[INDOLOGY] Once again on the origin of zero: the date of the Bakhshali manuscript (or manuscripts?)
Walter Slaje
slaje at kabelmail.de
Fri Sep 15 07:01:35 UTC 2017
I fully concur with what Dr Acri has to say in this matter. Moreover, the
initial statement of the interviewed mathematician „The most exciting thing
is that we’ve identified a zero“ is presumptuous, as the „identification“
claimed here is actually decade-long common Indological knowledge easily
traceable in the relevant literature on the subject. I wonder why no
Indologist with a profound disciplinary knowledge was asked to give
qualified statements.
A reproduction together with a transliteration of this famous manuscript
was brought to the public in 1995:
Takao Hayashi, The Bakshali Manuscript. Groningen 1995.
The individual *akṣara*s of the Bakshāli MS can be consulted in their
extracted forms and, in the possible attempt of a fresh dating, compared to
their paleographic environment most conveniently by using the tools of
INDOSKRIPT (http://userpage.fu-berlin.de/falk/):
[image: Inline-Bild 1]
Best regards,
WS
-----------------------------
Prof. Dr. Walter Slaje
Hermann-Löns-Str. 1
D-99425 Weimar
Deutschland
Ego ex animi mei sententia spondeo ac polliceor
studia humanitatis impigro labore culturum et provecturum
non sordidi lucri causa nec ad vanam captandam gloriam,
sed quo magis veritas propagetur et lux eius, qua salus
humani generis continetur, clarius effulgeat.
Vindobonae, die XXI. mensis Novembris MCMLXXXIII.
2017-09-15 2:41 GMT+02:00 Andrea Acri via INDOLOGY <
indology at list.indology.info>:
> Dear Camillo
>
> thank you for sharing this news, and especially for your (in)valuable work
> on this most important document.
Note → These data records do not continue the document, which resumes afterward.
(** ** What goes wrong *)

(** A workload that waits for its dependencies and is deleted is reported
    removed, but its creation stays in the queue: once the dependencies are
    fulfilled the deleted workload is started. *)
Theorem deleted_waiting_workload_is_started :
  let w := example_workload "web" "1" {["db" := AddCondRunning]} in
  let rm1 := example_update [w] [] ∅ (example_manager []) in
  let rm2 := example_update [] [example_deleted "web" "1" ∅] ∅ rm1 in
  let rm3 := example_fulfilled (example_db "db" running) rm2 in
  reported rm2 = [report (instance_name w) waiting_to_start; report (instance_name w) removed] ∧
  tasks rm2 = [] ∧
  (λ t, (task_workload t, task_commands t)) <$> tasks rm3 = [(w, [CommandCreate])].
Proof. split_and!; vm_compute; reflexivity. Qed.

(** A deletion that waits for another workload is not forgotten when a new
    workload of the same name is added in the meantime: the new workload
    replaces the old one at once, and is deleted when the other workload is
    gone. *)
Theorem stale_deletion_removes_new_workload :
  let w1 := example_workload "web" "1" ∅ in
  let w2 := example_workload "web" "2" ∅ in
  let client := example_db "client" running in
  let rm1 := example_update [w1] [] client (example_manager []) in
  let rm2 := example_update [] [example_deleted "web" "1" {["client" := DelCondNotPendingNorRunning]}]
               client rm1 in
  let rm3 := example_update [w2] [] client rm2 in
  let rm4 := example_fulfilled ∅ rm3 in
  task_commands <$> tasks rm3 = [[CommandCreate; CommandUpdate (Some w2) None]] ∧
  task_commands <$> tasks rm4 = [[CommandCreate; CommandUpdate (Some w2) None; CommandDelete]] ∧
  workloads rm4 = ∅.
Proof. split_and!; vm_compute; reflexivity. Qed.

(** A running workload with a control interface that the agent finds after a
    restart is resumed with its control interface opened, but its control loop
    does not know the path: until the next update every restart creates the
    workload without its control interface. *)
Theorem resumed_workload_restarts_without_control_interface :
  let n := {| workload_name := "web"; agent_name := "agent_A"; instance_id := "1" |} in
  let w := {| instance_name := n; workload :=
    {| agent := "agent_A"; restart_policy := Always; dependencies := ∅; tags := ∅;
       Api.runtime := "podman"; runtime_config := "";
       control_interface_access :=
         {| allow_rules := [StateRuleSpec RwRead ["desiredState"]]; deny_rules := [] |};
       workload_configs := ∅; workload_files := [] |} |} in
  let existing := {| reusable_state := report n running; reusable_workload_id := Some "17" |} in
  let rm := @handle_server_hello key_order example_conversion _ example_host [w] ∅
              (example_manager [existing]) in
  (option_map api_location ∘ control_interface) <$> workloads rm !! "web" =
    Some (Some ["run"; "web.1"; "control_interface"]) ∧
  (λ t, (task_workload t, task_control_interface_path t, task_commands t)) <$> tasks rm =
    [(w, None, [CommandResume])] ∧
  ∀ (RC : RuntimeConnector) (s s' : ControlLoopState) events,
    control_interface_path s = None → Forall (λ e, ¬ is_update e) events →
    run (CommandReceived (Some CommandResume) :: events) s = Continue s' →
    control_interface_path s' = None.
Proof.
  split_and!; [vm_compute; reflexivity..|]. intros RC s s' events Hs Hall Hrun.
  rewrite <-Hs. eapply run_path, Hrun. by constructor; [intros []|].
Qed.

(** When the server is restarted, every running workload is resumed by a second
    control loop: the agent talks to the new one only, but the loop from before
    goes on, because it is not told to delete the workload and its channel
    never closes (it holds a sender of its own for retries). *)
Theorem reconnect_leaves_second_control_loop :
  let w := example_workload "web" "1" ∅ in
  let rm1 := example_update [w] [] ∅ (example_manager
    [{| reusable_state := report (instance_name w) running; reusable_workload_id := Some "17" |}]) in
  let rm2 := @handle_server_hello key_order example_conversion _ example_host [w] ∅ rm1 in
  let rm3 := example_update [] [example_deleted "web" "1" ∅] ∅ rm2 in
  (λ t, (task_workload t, task_commands t)) <$> tasks rm3 =
    [(w, [CommandCreate]); (w, [CommandResume; CommandDelete])] ∧
  workloads rm3 = ∅ ∧
  ∀ (RC : RuntimeConnector) events (s : ControlLoopState),
    Forall (λ e, ¬ ends_loop e) events → ∃ s', run events s = Continue s'.
Proof.
  split_and!; [vm_compute; reflexivity..|]. intros RC events s. apply run_goes_on.
Qed.

(** A failed deletion cannot be tried again: the control loop goes on with its
    workload, but the agent no longer knows it. A second deletion of the same
    workload sends no command to the loop and is answered with removed at
    once. *)
Theorem failed_deletion_is_forgotten {SC : StateConversion} {Host}
    (rm : RuntimeManager (Host := Host)) d wl {RC : RuntimeConnector} (s : ControlLoopState) err rt :
  workloads rm !! deleted_name d = Some wl → deletion_fails s err rt →
  (∃ s', run [CommandReceived (Some CommandDelete)] s = Continue s' ∧ workload_id s' = workload_id s) ∧
  let rm1 := delete_workload d rm in
  let rm2 := delete_workload d rm1 in
  workloads rm1 !! deleted_name d = None ∧ reported rm1 = reported rm ∧
  tasks rm2 = tasks rm1 ∧ reported rm2 = reported rm ++ [report (deleted_instance_name d) removed].
Proof.
  intros Hwl (id & Hid & Hdel). split.
  - simpl. unfold delete_workload_on_runtime. simpl. rewrite Hid, Hdel. by eexists.
  - unfold deleted_name in *. cbv zeta. unfold delete_workload at 1 2 3 5. rewrite Hwl. cbn.
    rewrite lookup_delete_eq. split_and!; try done.
    + unfold delete_workload. rewrite Hwl. cbn. by rewrite lookup_delete_eq.
    + unfold delete_workload. rewrite Hwl. cbn. by rewrite lookup_delete_eq.
Qed.

Lemma failed_deletion_is_forgotten_witness :
  let rm := example_update [example_workload "web" "1" ∅] [] ∅ (example_manager []) in
  let d := example_deleted "web" "1" ∅ in
  reported (delete_workload d (delete_workload d rm)) = [report (deleted_instance_name d) removed].
Proof.
  intros rm d.
  assert (workloads rm !! deleted_name d = Some {| channel := 0; control_interface := None |}) as Hwl
    by (vm_compute; reflexivity).
  assert (@deletion_fails example_connector
    (example_loop (example_named "1" "ok" Never) (Some 0) {[0]}) (RuntimeErrorDelete "busy")
    ({[0]} : gset nat)) as Hdel by (exists 0; split; reflexivity).
  pose proof (@failed_deletion_is_forgotten example_conversion _ rm d _ example_connector _ _ _ Hwl Hdel)
    as (_ & _ & _ & _ & Hrep).
  etransitivity; [exact Hrep|]. vm_compute. reflexivity.
Defined.

(** ** Updates without waiting *)

Section convergence.
Context `{IterOrder} {SC : StateConversion} {Host : Type} {RH : RuntimeHost Host}.
Implicit Types rm : RuntimeManager (Host := Host).

(** An operation that need not wait is handed out as it is. *)
Definition ready_now (db : WorkloadStatesMap) (op : WorkloadOperation) : Prop :=
  ∃ e, pending_of op = Some e ∧ entry_step db e = (None, [op]).

Lemma enqueue_ready_now db ops s :
  Forall (ready_now db) ops →
  ∃ s', foldl (extend_ready (enqueue_operation db)) (s, []) ops = (s', ops) ∧ queue s' = queue s.
Proof.
  intros Hall. revert s. induction Hall as [|op ops (e & Hp & He) Hall IH]; intros s; [by exists s|].
  rewrite extend_ready_cons.
  destruct (enqueue_operation_spec db op e s Hp) as [Hq Hops]. rewrite He in Hq, Hops. simpl in Hq, Hops.
  destruct (IH (enqueue_operation db op s).1) as (s' & -> & Hs'). exists s'.
  simpl. by rewrite Hops, Hs', Hq.
Qed.

Lemma enqueue_filtered_ready_now db ops s :
  queue s = ∅ → Forall (ready_now db) ops →
  ∃ s', enqueue_filtered_workload_operations ops db s = (s', ops) ∧ queue s' = ∅.
Proof.
  intros Hs Hall. unfold enqueue_filtered_workload_operations.
  destruct (enqueue_ready_now db ops s Hall) as (s1 & -> & Hs1). rewrite Hs in Hs1.
  unfold next_workload_operations. rewrite Hs1, (proj2 (map_iter_nil _)) by done. simpl.
  exists (drain s1). by rewrite app_nil_r.
Qed.

(** Whether the workload is known after the operation. *)
Definition op_keeps (op : WorkloadOperation) : bool :=
  match op with OpCreate _ | OpUpdate _ _ => true | OpUpdateDeleteOnly _ | OpDelete _ => false end.

Lemma create_workload_workloads runtime_name r info rm :
  workloads (create_workload runtime_name r info rm).2 = workloads rm.
Proof.
  unfold create_workload. destruct (open_control_interface info rm) as [ci rm1] eqn:Hopen.
  by apply open_control_interface_same in Hopen as (? & _).
Qed.

Lemma dom_add r rm : dom (workloads (add_workload r rm)) = {[reusable_name r]} ∪ dom (workloads rm).
Proof.
  unfold add_workload.
  pose proof (create_workload_workloads (Api.runtime (workload (Scheduler.workload_named r))) r
    (control_interface_info_for rm (Scheduler.workload_named r)) rm) as Hw.
  destruct (create_workload _ _ _ _) as [wl rm1]. simpl in *. rewrite Hw. apply dom_insert_L.
Qed.
(* ===== verification/ResourceMonitor.v ===== *)
(** * Ankaios agent: resource monitor

    [agent/src/resource_monitor.rs]: the load the agent reports regularly. The
    measurement is that of the crate sysinfo, a parameter; the processor usage is
    a number of type [f32], here by sign, mantissa and exponent, that is rounded
    and cast to [u32]. *)

From Stdlib Require Import SpecFloat ZArith.
From stdpp Require Import base tactics numbers strings list.
From S2P Require Import Prelude Api WorkloadStates StateManipulation Messages MessageSize.
From S2P Require Import WorkloadFiles ControlLoop RuntimeManager AgentManager.

(** ** The crate sysinfo *)

Class SysInfo (System : Type) := {
  new_with_specifics : System;
  refresh_specifics : System → System;
  global_cpu_usage : System → spec_float;
  sys_free_memory : System → N
}.

(** ** [f32::round] and the cast to [u32] *)

Definition u32_max : Z := 2 ^ 32 - 1.

(** The value [m * 2 ^ e], rounded half away from zero. *)
Definition round_magnitude (m : positive) (e : Z) : Z :=
  if Z.leb 0 e then Z.pos m * 2 ^ e else (2 * Z.pos m + 2 ^ (- e)) / 2 ^ (1 - e).

(** The cast saturates; what is not a number becomes zero. *)
Definition round_to_u32 (f : spec_float) : Z :=
  match f with
  | S754_zero _ | S754_nan | S754_infinity true | S754_finite true _ _ => 0
  | S754_infinity false => u32_max
  | S754_finite false m e => Z.min (round_magnitude m e) u32_max
  end.

(** ** The monitor *)

Section resource_monitor.
Context {System : Type} `{SysInfo System}.

Record ResourceMonitor := { sys : System }.

Definition resource_monitor_new : ResourceMonitor := {| sys := new_with_specifics |}.

Definition sample_resource_usage (r : ResourceMonitor) : (N * N) * ResourceMonitor :=
  let sys := refresh_specifics (sys r) in
  ((Z.to_N (round_to_u32 (global_cpu_usage sys)), sys_free_memory sys), {| sys := sys |}).

(** [measure_and_forward_resource_availability]: a tick of the loop of the agent
    manager. *)
Definition resource_tick `{IterOrder} {SC : StateConversion} {Host} {RH : RuntimeHost Host}
    (r : ResourceMonitor) (am : AgentManager (Host := Host)) :
    AgentManager (Host := Host) * ResourceMonitor :=
  let '((cpu, free_mem), r) := sample_resource_usage r in
  (measure_and_forward_resource_availability cpu free_mem am, r).
End resource_monitor.

(** ** Lemmas *)

Lemma round_magnitude_nonneg m e : (0 ≤ round_magnitude m e)%Z.
Proof.
  unfold round_magnitude. case_match; [lia|].
  apply Z.div_pos; [|lia]. pose proof (Z.pow_nonneg 2 (- e)). lia.
Qed.

Lemma round_to_u32_range f : (0 ≤ round_to_u32 f ≤ u32_max)%Z.
Proof.
  unfold round_to_u32, u32_max. destruct f as [?|[]| |[] m e]; try lia.
  pose proof (round_magnitude_nonneg m e). lia.
Qed.

(** A fraction is rounded to the nearest integer, and up from a half. *)
Lemma round_fraction m e :
  (e < 0)%Z → (2 ^ (- e) * (2 * round_magnitude m e - 1) ≤ 2 * Z.pos m <
    2 ^ (- e) * (2 * round_magnitude m e + 1))%Z.
Proof.
  intros He. unfold round_magnitude. destruct (Z.leb_spec 0 e); [lia|].
  assert (2 ^ (1 - e) = 2 * 2 ^ (- e))%Z as -> by (rewrite <-Z.pow_succ_r by lia; f_equal; lia).
  assert (0 < 2 ^ (- e))%Z as Hpos by (apply Z.pow_pos_nonneg; lia).
  set (k := (2 ^ (- e))%Z) in *.
  pose proof (Z.div_mod (2 * Z.pos m + k) (2 * k) ltac:(lia)) as Hdiv.
  pose proof (Z.mod_pos_bound (2 * Z.pos m + k) (2 * k) ltac:(lia)). nia.
Qed.

(** ** Properties *)

(** The load that is reported is always a number of 32 bits: a usage between
    integers is rounded to the nearest, up from a half, an integral one that fits
    is exact, and what is negative, too large or not a number ends at a bound. *)
Theorem cpu_usage_rounded f :
  let cpu := round_to_u32 f in
  (0 ≤ cpu ≤ u32_max)%Z ∧
  match f with
  | S754_finite false m e =>
    (if Z.leb 0 e then cpu = Z.min (Z.pos m * 2 ^ e) u32_max
     else cpu = u32_max ∨
       2 ^ (- e) * (2 * cpu - 1) ≤ 2 * Z.pos m < 2 ^ (- e) * (2 * cpu + 1))%Z
  | S754_infinity false => cpu = u32_max
  | _ => cpu = 0%Z
  end.
Proof.
  cbv zeta. split; [apply round_to_u32_range|]. destruct f as [?|[]| |[] m e]; try done.
  unfold round_to_u32. destruct (Z.leb_spec 0 e) as [He|He].
  - unfold round_magnitude. by destruct (Z.leb_spec 0 e); [|lia].
  - destruct (Z.min_spec (round_magnitude m e) u32_max) as [[_ ->]|[_ ->]]; [right|by left].
    by apply round_fraction.
Qed.

(** 12.5 and 0.25 percent. *)
Example round_half : round_to_u32 (S754_finite false 13107200 (-20)) = 13%Z.
Proof. reflexivity. Qed.
Example round_quarter : round_to_u32 (S754_finite false 8388608 (-25)) = 0%Z.
Proof. reflexivity. Qed.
Let me point out at the very outset that
> all I know about this manuscript derives from the Guardian article and
> Wikipedia (disclaimer: I have no access to a library right now!), so please
> forgive me for being so naive.
>
> If the manuscript (however fragmentary it may be) is thought to contain a
> single, unitary text, then the date of its copying (and/or composition?)
> must be the 9th-10th century. I fail to see what is so sensational about
> this apart from the fact that it shows how writing supports that were
> centuries older might have been (re)utilized. (By the way: is an
> analysis of the ink technically possible?). The earliest attestation of
> the written zero would still be the 8th-century Southeast Asian
> inscriptions (and not the Gwalior temple, as incorrectly reported in the
> article).
>
> But in your message, when you speak about different stratas and tables of
> ak.saras, you clearly imply that this/these manuscript(s) contain(s) a
> composite/heterogeneous text indeed, and that part of it might date back to
> the 3rd-4th century. May I ask you to anticipate/synthesize some of your
> key findings here, or at least clarify this point? And, what is the
> relationship between folios 16 and 17? Do all these folios contain the 0?
>
> Further: I'm not steeped in mathematics either, so I fail to grasp the
> full implications of this statement (especially the second sentence):
>
> "In the fragile document, zero does not yet feature as a number in its own
> right, but as a placeholder in a number system, just as the “0” in “101”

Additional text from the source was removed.